What is a distributed SQL engine, and why do I need it?
#

Querying data across multiple storage systems can be useful. Today, organizations often have data scattered across various sources. Multiple databases, data lakes, and other platforms that analysts want to query for insights.

To solve this problem, we can use a distributed SQL engine.

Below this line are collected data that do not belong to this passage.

(* ===== verification/IbkrHistory.v ===== *)
(** What the transactions of IbkrStore.v promise together: every one of them is a sequence of
    elementary changes, which keep the invariant of the execution state and follow the protocol
    of a single request. *)

From S2P Require Import Prelude PySorted PyStr PyTime PyDecimal Sha256 PyJson PyParse Domain Storage EventStore CaptureFeed IbkrPlan IbkrStore.

(** ** Elementary changes *)

Definition started_db (db : ExecutionDB) (a : IbkrHistoricalAttempt) (r : RequestRow) : ExecutionDB :=
  set_requests (set_attempts db (<[at_attempt_id a := a]> (x_attempts db)))
    (<[request_of a := request_update r IN_FLIGHT (at_attempt_ordinal a) (xr_selected_attempt_id r)]> (x_requests db)).
Definition published_row (r : RequestRow) (result : string) (t : datetime) : RequestRow :=
  mkRequestRow (xr_request_payload r) (xr_instrument_id r) (xr_request_kind r) (xr_interval_start r)
    (xr_interval_end r) (xr_status r) (xr_attempt_count r) (xr_selected_attempt_id r) PUBLISHED (Some result) (Some t).
Definition published_plan (p : PlanRow) (t : datetime) : PlanRow :=
  mkPlanRow (xp_plan_bytes p) (xp_plan_bytes_sha256 p) (xp_plan_payload p) (xp_registered_at p) PUBLISHED (Some t).
Definition fresh_request (r : RequestRow) : Prop :=
  xr_status r = REQ_PENDING ∧ xr_attempt_count r = 0 ∧ xr_selected_attempt_id r = None ∧
  xr_publication_status r = PUB_PENDING.

(** The conditions under which an attempt is closed. *)
Record close_cond (db : ExecutionDB) (a : IbkrHistoricalAttempt) (r : RequestRow) status t disposition detail
    rstatus selected : Prop := {
  cc_attempt : x_attempts db !! at_attempt_id a = Some a;
  cc_request : x_requests db !! request_of a = Some r;
  cc_started : at_status a = STARTED;
  cc_closing : closing a r status disposition rstatus selected;
  cc_utc : is_utc t;
  cc_after : dt_ltb t (at_started_at a) = false;
  cc_detail : match detail with Some d => out_of_bounds d 2000 = false | None => True end;
  cc_evidence : status = ATT_SUCCEEDED → ∃ m, completed_by db (xr_request_kind r) a m;
  cc_budget : rstatus = REQ_PENDING → at_attempt_ordinal a < 6 }.

(** The evidence one callback adds. *)
Record evidence_cond (db : ExecutionDB) (c : IbkrHistoricalCallbackRecord)
    (ms : list IbkrHistoricalCompletionMarker) : Prop := {
  ec_attempt : is_Some (x_attempts db !! cr_attempt_id c);
  ec_newest : ∀ d, d ∈ x_callbacks db → cr_attempt_id d = cr_attempt_id c → cr_sequence d < cr_sequence c;
  ec_markers : ∀ m, m ∈ ms → cm_attempt_id m = cr_attempt_id c ∧ cm_sequence m = cr_sequence c ∧
               cr_kind c = CB_COMPLETION ∧ cm_closure_eligible m = cr_closure_eligible c ∧
               cm_raw_midpoint_bar_callback_count m = count_before db (cr_attempt_id c) (cr_sequence c) CB_MIDPOINT_BAR ∧
               cm_raw_schedule_callback_count m = count_before db (cr_attempt_id c) (cr_sequence c) CB_SCHEDULE }.

Inductive change : ExecutionDB → ExecutionDB → Prop :=
| change_register db sha p requests :
    x_plans db !! sha = None → xp_publication_status p = PUB_PENDING →
    (∀ k r, requests !! k = Some r →
       x_requests db !! k = Some r ∨ (x_requests db !! k = None ∧ k.1 = sha ∧ fresh_request r)) →
    (∀ k r, x_requests db !! k = Some r → requests !! k = Some r) →
    change db (set_requests (set_plans db (<[sha := p]> (x_plans db))) requests)
| change_start db a r :
    x_requests db !! request_of a = Some r → xr_status r = REQ_PENDING →
    x_attempts db !! at_attempt_id a = None → at_status a = STARTED →
    at_attempt_ordinal a = xr_attempt_count r + 1 → at_attempt_ordinal a <= 6 →
    IbkrHistoricalAttempt_post_init a = Ok tt →
    change db (started_db db a r)
| change_evidence db c ms :
    evidence_cond db c ms →
    change db (set_evidence db (x_callbacks db ++ [c]) (x_markers db ++ ms))
| change_close db a r status t disposition detail rstatus selected :
    close_cond db a r status t disposition detail rstatus selected →
    change db (closed_db db a r status t disposition detail rstatus selected)
| change_publish db k r result t :
    x_requests db !! k = Some r → decided r → xr_publication_status r = PUB_PENDING →
    change db (set_requests db (<[k := published_row r result t]> (x_requests db)))
| change_publish_plan db sha p t :
    x_plans db !! sha = Some p →
    (∀ k r, x_requests db !! k = Some r → k.1 = sha → xr_publication_status r = PUBLISHED) →
    change db (set_plans db (<[sha := published_plan p t]> (x_plans db))).
#[export] Hint Constructors change : qtrad.

Lemma publication_cases s : s = PUB_PENDING ∨ s = PUBLISHED.
Proof. destruct s; tauto. Qed.

(** ** Each change keeps the invariant *)

Lemma request_ok_fresh attempts k r :
  (∀ id a, attempts !! id = Some a → request_of a ≠ k) → fresh_request r → request_ok attempts k r.
Proof.
  intros Hno (Hs & Hc & Hsel & _).
  split; rewrite ?Hc; try (intros; exfalso; by eapply Hno); try done; intros; lia.
Qed.

(** A request may change in the fields its attempts do not constrain. *)
Lemma request_ok_fields attempts k r r' :
  xr_status r' = xr_status r → xr_attempt_count r' = xr_attempt_count r →
  xr_selected_attempt_id r' = xr_selected_attempt_id r →
  request_ok attempts k r → request_ok attempts k r'.
Proof.
  intros Es Ec Ei Ho. split; rewrite ?Ec, ?Es, ?Ei; try apply Ho.
  - intros id a Ha Hk Hn. pose proof (ro_last _ _ _ Ho id a Ha Hk Hn) as H. unfold last_ok in *. by rewrite Es, Ei.
  - intros Hu. apply Ho. unfold undecided in *. by rewrite <- Es.
Qed.

Lemma register_inv db sha p requests :
  x_plans db !! sha = None → xp_publication_status p = PUB_PENDING →
  (∀ k r, requests !! k = Some r →
     x_requests db !! k = Some r ∨ (x_requests db !! k = None ∧ k.1 = sha ∧ fresh_request r)) →
  (∀ k r, x_requests db !! k = Some r → requests !! k = Some r) →
  execution_inv db → execution_inv (set_requests (set_plans db (<[sha := p]> (x_plans db))) requests).
Proof.
  intros Hp Hpub Hnew Hold [Ha He Hq].
  assert (∀ k r, requests !! k = Some r → k.1 ≠ sha → x_requests db !! k = Some r) as Hother.
  { intros k r [H|(_ & ? & _)]%Hnew Hne; done. }
  assert (∀ k r, x_requests db !! k = Some r → k.1 ≠ sha) as Hne.
  { intros k r Hr E. destruct (pi_plan _ Hq _ _ Hr) as [? ?]. congruence. }
  split.
  - split; cbn; [apply Ha| |].
    + intros id a Hia. destruct (ai_request _ Ha _ _ Hia) as [r Hr]. exists r. by apply Hold.
    + intros k r [Hr|(Hn & Hk & Hf)]%Hnew; [by apply Ha|]. apply request_ok_fresh; [|done].
      intros id a Hia E. destruct (ai_request _ Ha _ _ Hia) as [s Hs]. congruence.
  - destruct He as [Hm Hs]. split; [exact Hm|]. cbn. intros id a r Hia Hr Hst.
    destruct (ai_request _ Ha _ _ Hia) as [s Es]. pose proof (Hold _ _ Es) as Es'.
    assert (r = s) as -> by congruence. by apply (Hs id).
  - destruct Hq as [H1 H2 H3]. split; cbn.
    + intros k r Hr. destruct (decide (sha = k.1)) as [<-|Hn]; [by rewrite lookup_insert_eq|].
      rewrite lookup_insert_ne by done. apply (H1 k r). by apply Hother.
    + intros k r [Hr|(_ & _ & Hf)]%Hnew E; [by eapply H2|]. destruct Hf as (_ & _ & _ & Hf). congruence.
    + intros q row k r Hq Hr Hk E. apply lookup_insert_Some in Hq as [[<- <-]|[Hn Hq]]; [congruence|].
      eapply H3; [done| |done|done]. apply Hother; [done|congruence].
Qed.

Lemma started_inv db a r :
  x_requests db !! request_of a = Some r → xr_status r = REQ_PENDING →
  x_attempts db !! at_attempt_id a = None → at_status a = STARTED →
  at_attempt_ordinal a = xr_attempt_count r + 1 → IbkrHistoricalAttempt_post_init a = Ok tt →
  execution_inv db → execution_inv (started_db db a r).
Proof.
  intros Hr Hs Hno Hst Ho Hv [Ha He Hq]. set (r' := request_update r IN_FLIGHT (at_attempt_ordinal a) (xr_selected_attempt_id r)).
  assert (∀ id b, <[at_attempt_id a := a]> (x_attempts db) !! id = Some b →
    (id = at_attempt_id a ∧ b = a) ∨ (id ≠ at_attempt_id a ∧ x_attempts db !! id = Some b)) as Hcase.
  { intros id b [[<- <-]|[Hne H]]%lookup_insert_Some; [by left|right; done]. }
  pose proof (ai_requests _ Ha _ _ Hr) as Hok.
  assert (request_ok (<[at_attempt_id a := a]> (x_attempts db)) (request_of a) r') as Hok'.
  { pose proof (ro_ordinal _ _ _ Hok) as Hord. split; cbn; rewrite ?Ho.
    - pose proof (ro_count _ _ _ Hok). lia.
    - pose proof (ro_count _ _ _ Hok). intros id b [[-> ->]|[_ Hb]]%Hcase Hk; [lia|]. pose proof (Hord _ _ Hb Hk). lia.
    - intros id b id' b' [[-> ->]|[_ Hb]]%Hcase [[-> ->]|[_ Hb']]%Hcase Hk Hk' E; [done|..|by eapply (ro_unique _ _ _ Hok)].
      + pose proof (Hord _ _ Hb' Hk'). lia.
      + pose proof (Hord _ _ Hb Hk). lia.
    - intros n Hn. destruct (decide (n = xr_attempt_count r + 1)) as [->|Hne].
      + exists (at_attempt_id a), a. by rewrite lookup_insert_eq.
      + destruct (ro_total _ _ _ Hok n ltac:(lia)) as (id & b & Hb & Hk & Hbo). exists id, b.
        rewrite lookup_insert_ne by congruence. done.
    - intros id b [[-> ->]|[_ Hb]]%Hcase Hk Hlt; [lia|].
      destruct (decide (at_attempt_ordinal b = xr_attempt_count r)) as [E|Hne].
      + pose proof (ro_last _ _ _ Hok _ _ Hb Hk E) as Hl. unfold last_ok in Hl. by rewrite Hs in Hl.
      + eapply (ro_earlier _ _ _ Hok); [done|done|lia].
    - intros id b [[-> ->]|[_ Hb]]%Hcase Hk E; [done|]. pose proof (Hord _ _ Hb Hk). lia.
    - pose proof (ro_count _ _ _ Hok). lia.
    - intros _. apply (ro_selected _ _ _ Hok). by left. }
  split.
  - split; cbn.
    + intros id b [[-> ->]|[_ Hb]]%Hcase; [done|by apply Ha].
    + intros id b [[-> ->]|[_ Hb]]%Hcase; [by rewrite lookup_insert_eq|].
      apply lookup_insert_is_Some'. right. by apply (ai_request _ Ha _ _ Hb).
    + intros k s [[<- <-]|[Hne Hk]]%lookup_insert_Some; [done|].
      apply request_ok_other; [by apply Ha|done|]. intros b Hb. congruence.
  - destruct He as [Hm Hsu]. split; [exact Hm|]. cbn. intros id b s [[-> ->]|[_ Hb]]%Hcase Hks Hbs; [congruence|].
    apply lookup_insert_Some in Hks as [[E <-]|[_ Hks]].
    + cbn. apply (Hsu id b r); [done| |done]. by rewrite <- E.
    + by apply (Hsu id b s).
  - destruct Hq as [H1 H2 H3].
    assert (xr_publication_status r ≠ PUBLISHED) as Hnp.
    { intros E. destruct (H2 _ _ Hr E) as [[?|?] _]; congruence. }
    split; cbn.
    + intros k s [[<- <-]|[_ Hk]]%lookup_insert_Some; [by eapply H1|by eapply H1].
    + intros k s [[<- <-]|[_ Hk]]%lookup_insert_Some E; [done|by eapply H2].
    + intros q row k s Hq [[<- <-]|[_ Hk]]%lookup_insert_Some E Ep; [|by eapply H3].
      exfalso. apply Hnp. by eapply H3.
Qed.

(** A callback is the newest of its attempt, so nothing counted before stays behind it. *)
Lemma count_before_app db c ms id n kind :
  (id = cr_attempt_id c → n <= cr_sequence c) →
  count_before (set_evidence db (x_callbacks db ++ [c]) (x_markers db ++ ms)) id n kind = count_before db id n kind.
Proof.
  intros Hn. unfold count_before, callbacks_of. cbn. rewrite !List.filter_app, length_app. cbn.
  destruct (bool_decide (cr_attempt_id c = id)) eqn:E; cbn; [|lia].
  apply bool_decide_eq_true in E. replace (cr_sequence c <? n) with false; [cbn; lia|].
  symmetry. apply Z.ltb_ge. by apply Hn.
Qed.

Lemma evidence_change_inv db c ms :
  evidence_cond db c ms → execution_inv db →
  execution_inv (set_evidence db (x_callbacks db ++ [c]) (x_markers db ++ ms)).
Proof.
  intros Hc [Ha He Hq]. set (db' := set_evidence _ _ _).
  assert (∀ m, m ∈ x_markers db → cm_attempt_id m = cr_attempt_id c → cm_sequence m <= cr_sequence c) as Hle.
  { intros m Hm E. destruct (ei_markers _ He _ Hm) as [(d & Hd & Ed & <- & _) _].
    apply Z.lt_le_incl, (ec_newest _ _ _ Hc); [done|congruence]. }
  assert (∀ m, m ∈ x_markers db → callback_at db' m ∧ counts_ok db' m) as Hold.
  { intros m Hm. destruct (ei_markers _ He _ Hm) as [(d & Hd & Hrest) [C1 C2]]. split.
    - exists d. split; [|done]. cbn. set_solver.
    - subst db'. split; rewrite count_before_app; try done; intros E; by apply Hle. }
  split; [|split|].
  - destruct Ha as [A1 A2 A3]. by split.
  - cbn. intros m [Hm|Hm]%elem_of_app; [by apply Hold|].
    destruct (ec_markers _ _ _ Hc _ Hm) as (E1 & E2 & E3 & E4 & E5 & E6). split.
    + exists c. cbn. split_and!; [set_solver|done..].
    + subst db'. split; rewrite count_before_app, ?E1, ?E2; try done; lia.
  - intros id a r Hid Hr Hst. destruct (ei_success _ He id a r Hid Hr Hst) as (m & Hm & Hel & Herr & Hsch).
    assert (cm_attempt_id m = at_attempt_id a) as Em by (unfold eligible_marker in Hel; bool_prop; done).
    exists m. subst db'. split_and!; [cbn; set_solver|done|..].
    + rewrite count_before_app; [done|]. intros E. apply Hle; congruence.
    + intros Hk. rewrite count_before_app; [by apply Hsch|]. intros E. apply Hle; congruence.
  - destruct Hq as [H1 H2 H3]. by split.
Qed.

It connects to the underlying storage systems - whether databases like ClickHouse or PostgreSQL, data lakes such as Parquet files on S3 or Snowflake, or even analytics engines like Splunk or Elasticsearch.

Let’s start by taking the simplest example, we have a single PostgreSQL with one table that holds our security logs:

 | timestamp  | username | email        |
 | ---------- | -------- | ------------ |
 | 1743522546 | John Doe | [email protected] |
 | 1743522650 | John Doe | [email protected] |
 | 1743522667 | John Doe | [email protected] |
 | 1743522689 | John Doe | [email protected] |
 | 1743522700 | John Doe | [email protected] |

And let’s say we are using some JDBC client to query our data. We want to retrieve all the logs from PostgreSQL where the username = 'John Doe':

SELECT *
FROM security_logs
WHERE username = 'John Doe'
ORDER BY timestamp
LIMIT 100;

This JDBC client can be “dumb” here - simply taking our query, sending it to PostgreSQL, parsing the results, and displaying them to the user.

Now suppose we have another database - ClickHouse, for example, and our JDBC client supports connecting to both PostgreSQL and ClickHouse servers, allowing us to query both in the same query. Let’s add ClickHouse to the query. It contains the same security logs, so we can use UNION ALL to query both sources. This is where things get trickier.

SELECT *
FROM
(
  SELECT * FROM pg.security_logs
  UNION ALL
  SELECT * FROM ch.security_logs
)
WHERE username = 'John Doe'
ORDER BY timestamp
LIMIT 100;

If we take the naive approach of simply querying the two databases with this query and combining the results in the client, we’ll end up with 200 results that are not ordered.

So, if we think about it, we need the client to “understand” the query, not just act as a “dumb” client. The client needs to parse the SQL query, interpret it, and generate a plan. These are the challenges that SQL query engines and query planners are designed to solve.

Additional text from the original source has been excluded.